To quote Eisenach: These intellectuals "largely created the standards by which we now measure 'modern' or 'advanced' training or thinking." (The word "created" is in italics in the original.) Surprising to me, the mid-West was the epicenter of this political movement, particularly Chicago. Harvard had nothing to do with it, but Yale and Columbia did. Its accomplishments included (by 1915): direct democracy; ballot initiatives and referenda; government regulation of political parties; new forms of municipal governance (city managers); professionalization of public employees (civil service); coordinated regulation of railroads; coordinated international trade policy; and a new emphasis on government oversight of corporations. In so doing, the progressives killed off the old political parties and their (conservative) power structures.
There were large elements of strong persuasion (read coercion) in the rhetoric of these reformers. Nothing should stand in the way of building a better America, based on national, rather than state or local, themes. (In a footnote, Eisenach notes that a woman was sentenced to 15 years in jail in 1915 for circulating a pamphlet that criticized Woodrow Wilson. The "fairness doctrine" and beyond was alive and well.) The reformers coopted the churches, academia, public servants, and the media into a powerful new grouping in the service of "modernization." (The various Protestant denominations were urged to get with the program, and most did.)
Somehow in his trajectory across the intellectual political landscape of the late 19th and early 20th centuries, Eisenach avoids mention of even one politician--other than the obvious ones, Teddy Roosevelt and Woodrow Wilson. Yet there were a number, pre-eminently Bob LaFollette of Wisconsin, who embodied the values of the Progressives. I understand his reasoning in this matter, and his book is certainly a success without their being brought in for discussion. Readers will have to look elsewhere to fill in this historical gap. (Prominent mention of Prof. John R. Commons of the University of Wisconsin is as close as Eisenach gets to LaFollette.) As an intellectual history of Progressivism, however, this book stands alone IMHO.
Also, as a long ago graduate of the University of Notre Dame, I found it easy to place the Rev. Theodore Hesburgh, the long-time ND President, in the context of the intellectual legacy of these mid-Western intellectuals. Father Hesburgh led the way in separating Catholic universities in the U.S. from control of the Catholic bishops, making the schools effectively secular in an action that the Progressives would have praised mightily. Now there are yearly performances of "The Vagina Monologues" on the ND campus--unthinkable in an earlier era but certainly in keeping with today's concepts of modernity.
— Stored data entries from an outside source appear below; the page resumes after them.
Lemma baixar_link_some (ano base : str) (i : nat) (l : link) (u : str)
    (s : fase_world) :
  url l = Some u ->
  exists rs t,
    baixar_link arquivo_existe rede ano base i l s
    = (Ok tt, fase_extended s rs t)
    /\ (List.length rs <= 1)%nat /\ (pedidos t <= 3)%nat
    /\ (arquivo_existe i (path_join base (nome_arquivo ano (tipo l) u)) = true ->
        rs = [] /\ pedidos t = 0%nat).
Proof.
  intros H. unfold baixar_link, bind, of_outcome. rewrite H.
  destruct (arquivo_existe i _) eqn:Ex.
  - eexists [], [_]. unfold efeito_de, fase_extended. rewrite app_nil_r.
    split; [reflexivity|]. cbn. split; [lia|]. split; [lia|]. auto.
  - destruct (lift_baixar_arquivo (rede i) u
                (path_join base (nome_arquivo ano (tipo l) u)) s)
      as (b & rs & t & E & Hr & Hp).
    rewrite E. exists rs, (t ++ [Do (AtrasoAleatorio 1 4)]).
    unfold efeito_de, fase_extended. cbn [RELATOS EFEITOS].
    rewrite <- app_assoc. split; [reflexivity|].
    rewrite pedidos_app. cbn. split; [assumption|]. split; [lia|].
    discriminate.
Qed.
President-elect Obama comes out of the mid-West Progressives' intellectual tradition, and I am sure he is well aware of it. If true to form, he will try to resurrect the idealism and values of his Progressive forbears and apply them to national needs as he and his appointees perceive them: forcing the use of smaller cars, funding alternative electric generation facilities, higher taxes, lower consumption, federal pump-priming of the economy with consequent explosions in employment within federal and state bureaucracies, and enlargement of union power. As always, there will be battles fought by "conservatives" against these actions, but my sense is that the political winds are behind Obama's back.
I see, therefore, Sen. Obama embodying the Progressive, rather than the Wilsonian or New Deal, versions of economic/political reform. In other words, he could well be as radical as were his 19th century forebears, not inclined to compromise, retreat or dither--as FDR was.
Editorial Review:
Analyses how and why progressive political ideas dominated so much of American cultural and intellectual thinking for the three decades before World War I. This text argues that those ideas are still a part of US politics, in current calls for national service and civic responsibility.